Mensagem não lida por Jerry »

Bom, eu tinha alguma esperança que Saramago fosse fazer alguma referência no seu livro sobre a questão Israel e Palestina, nos dias atuais, ainda que de forma alegórica. E não é que ele o fez mesmo? Ele se vale do fato de que a Judéia estava, no primeiro século, sob o jugo romano, e havia guerrilheiros que lutavam contra Roma. A clássica passagem em que Jesus está no templo, a conversar com os entendidos da lei, é usada para isso. Volto a lembrar que os diálogos nas obras de Saramago não são marcados por travessões, como estamos acostumados, mas com vírgulas. Após uma vírgula, se a frase começar com letra maiúscula, isso indica que o outro interlocutor está falando.
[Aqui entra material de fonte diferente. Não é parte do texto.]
(** ** The mapping loop *)

Section mapping.
Variable colors : list (str * str).
Implicit Types (d : list (list Z * value)) (u : gset (list Z)).

  (** What one turn of the loop does when it does not raise. *)
Lemma color_key_Ok d u key d1 u1 :
    color_key colors (d, u) key = Ok (d1, u1) →
    (no_matching_rule colors key ∧ d1 = d
     ∧ u1 = if startswith key (lit "subtitles.") then {[ key ]} ∪ u else u)
    ∨ (∃ c code old,
         last_matching_rule colors key c
         ∧ dict_get c color_codes = Some code
         ∧ dict_get key d = Some (VStr old)
         ∧ d1 = dict_set key (VStr (code ++ old)) d ∧ u1 = u).
  Proof.
    unfold color_key.
    destruct (select_color colors key) as [c|] eqn:Hsel.
    - apply select_color_Some in Hsel.
      destruct (dict_get c color_codes) as [code|] eqn:Hcode; [|done].
      destruct (dict_get key d) as [[| | | |old| |]|] eqn:Hget; try done.
      intros [= <- <-]. right. by exists c, code, old.
    - apply select_color_None in Hsel. intros Hok. left.
      destruct (startswith key (lit "subtitles.")); by simplify_eq.
  Qed.

Lemma color_key_keys d u key d1 u1 :
    color_key colors (d, u) key = Ok (d1, u1) → dict_keys d1 = dict_keys d.
  Proof.
    intros [(_ & -> & _) | (c & code & old & _ & _ & Hget & -> & _)]%color_key_Ok;
      [done|].
    apply dict_keys_set_present, dict_get_is_Some. by eexists.
  Qed.

  (** The loop neither adds nor removes a key, whatever keys it visits. *)
Lemma for_each_color_key_keys ks d u d' u' :
    for_each (color_key colors) (d, u) ks = Ok (d', u') →
    dict_keys d' = dict_keys d.
  Proof.
    revert d u. induction ks as [|k ks IH]; intros d u.
    - simpl. by intros [= -> ->].
    - rewrite for_each_cons.
      destruct (color_key colors (d, u) k) as [[d1 u1]|e] eqn:Hk; [|done].
      intros ->%IH. by eapply color_key_keys.
  Qed.

  (** A key that no rule matches keeps its value. *)
Lemma for_each_color_key_unmatched ks d u d' u' key :
    for_each (color_key colors) (d, u) ks = Ok (d', u') →
    no_matching_rule colors key →
    dict_get key d' = dict_get key d.
  Proof.
    intros Hrun Hnone. revert d u Hrun.
    induction ks as [|k ks IH]; intros d u.
    - simpl. by intros [= -> ->].
    - rewrite for_each_cons.
      destruct (color_key colors (d, u) k) as [[d1 u1]|e] eqn:Hk; [|done].
      intros ->%IH.
      apply color_key_Ok in Hk
        as [(_ & -> & _) | (c & code & old & Hlast & _ & _ & -> & _)]; [done|].
      apply dict_get_set_ne. intros ->.
      apply select_color_Some in Hlast.
      apply select_color_None in Hnone. congruence.
  Qed.

  (** The keys the loop adds to [unhandled] are visited keys that no
      rule matches and that start with the subtitles prefix. *)
Lemma for_each_color_key_unhandled ks d u d' u' key :
    for_each (color_key colors) (d, u) ks = Ok (d', u') →
    key ∈ u' ↔
    key ∈ u ∨ (key ∈ ks ∧ no_matching_rule colors key
               ∧ lit "subtitles." `prefix_of` key).
  Proof.
    revert d u. induction ks as [|k ks IH]; intros d u.
    - simpl. intros [= -> ->]. rewrite elem_of_nil. tauto.
    - rewrite for_each_cons.
      destruct (color_key colors (d, u) k) as [[d1 u1]|e] eqn:Hk; [|done].
      intros ->%IH. rewrite elem_of_cons.
      apply color_key_Ok in Hk
        as [(Hnone & -> & ->) | (c & code & old & Hlast & _ & _ & -> & ->)].
      + destruct (startswith k (lit "subtitles.")) eqn:Hk.
        * apply startswith_prefix_of in Hk.
          rewrite elem_of_union, elem_of_singleton. naive_solver.
        * apply startswith_false in Hk. naive_solver.
      + split; [tauto|]. intros [?|([->|?] & Hnone & ?)]; [tauto| |tauto].
        apply select_color_Some in Hlast.
        apply select_color_None in Hnone. congruence.
  Qed.

  (** A visited key with a last matching rule gets that rule's code in
      front of its value, when each key is visited once. *)
Lemma for_each_color_key_matched ks d u d' u' key c :
    NoDup ks →
    for_each (color_key colors) (d, u) ks = Ok (d', u') →
    key ∈ ks → last_matching_rule colors key c →
    ∃ code old,
      dict_get c color_codes = Some code
      ∧ dict_get key d = Some (VStr old)
      ∧ dict_get key d' = Some (VStr (code ++ old)).
  Proof.
    intros Hnd Hrun Hin Hlast. revert d u Hrun.
    induction Hnd as [|k ks Hk Hnd IH]; intros d u.
    - by apply elem_of_nil in Hin.
    - rewrite for_each_cons.
      destruct (color_key colors (d, u) k) as [[d1 u1]|e] eqn:Hstep; [|done].
      intros Hrun.
      apply color_key_Ok in Hstep
        as [(Hnone & -> & ->) | (c' & code & old & Hlast' & Hcode & Hget & -> & ->)].
      + apply elem_of_cons in Hin as [->|Hin]; [|by eapply IH].
        apply select_color_Some in Hlast.
        apply select_color_None in Hnone. congruence.
      + apply elem_of_cons in Hin as [->|Hin].
        * rewrite (last_matching_rule_unique _ _ _ _ Hlast Hlast').
          exists code, old. split_and!; [done..|].
          assert (Hsame : ∀ ks' d0 u0 d0' u0',
                     k ∉ ks' →
                     for_each (color_key colors) (d0, u0) ks' = Ok (d0', u0') →
                     dict_get k d0' = dict_get k d0).
          { clear. induction ks' as [|k' ks' IH']; intros d0 u0 d0' u0' Hnin.
            - simpl. by intros [= -> ->].
            - rewrite for_each_cons.
              destruct (color_key colors (d0, u0) k') as [[d1 u1]|e] eqn:Hs; [|done].
              apply not_elem_of_cons in Hnin as [Hne Hnin].
              intros ->%IH'; [|done].
              apply color_key_Ok in Hs
                as [(_ & -> & _) | (? & ? & ? & _ & _ & _ & -> & _)]; [done|].
              by apply dict_get_set_ne. }
          rewrite (Hsame _ _ _ _ _ Hk Hrun). apply dict_get_set_eq.
        * destruct (IH Hin _ _ Hrun) as (code' & old' & ? & Hget' & ?).
          exists code', old'. split_and!; [done| |done].
          rewrite dict_get_set_ne in Hget'; [done|]. intros ->. done.
  Qed.

  (** The loop raises when a visited key's last matching rule names a
      color that [color_codes] lacks. *)
Lemma for_each_color_key_unknown ks d u key c :
    key ∈ ks → last_matching_rule colors key c →
    dict_get c color_codes = None →
    raises (for_each (color_key colors) (d, u) ks).
  Proof.
    intros Hin Hlast Hcode. revert d u.
    induction ks as [|k ks IH]; intros d u.
    - by apply elem_of_nil in Hin.
    - rewrite for_each_cons.
      destruct (color_key colors (d, u) k) as [[d1 u1]|e] eqn:Hstep;
        [|by eexists].
      apply elem_of_cons in Hin as [->|Hin]; [|by apply IH].
      apply color_key_Ok in Hstep
        as [(Hnone & _) | (c' & code & old & Hlast' & Hcode' & _)].
      + apply select_color_Some in Hlast.
        apply select_color_None in Hnone. congruence.
      + rewrite (last_matching_rule_unique _ _ _ _ Hlast Hlast') in Hcode.
        congruence.
  Qed.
Um dos guerrilheiros dá a deixa:
José Saramago escreveu:Queres então dizer que é vontade do Senhor que os romanos mandem em Israel, Sim, Se é como dizes, temos de concluir que os rebeldes que andam a lutar contra os romanos estão também a lutar contra o Senhor e a sua vontade, Concluis mal, E tu contradizes-te, escriba, O querer de Deus pode ser um não querer, o seu não querer a sua vontade, Só o querer do homem é verdadeiro querer, e não tem importância perante Deus, Assim é, Então, o homem é livre, Sim, para poder ser castigado (p. 171-172).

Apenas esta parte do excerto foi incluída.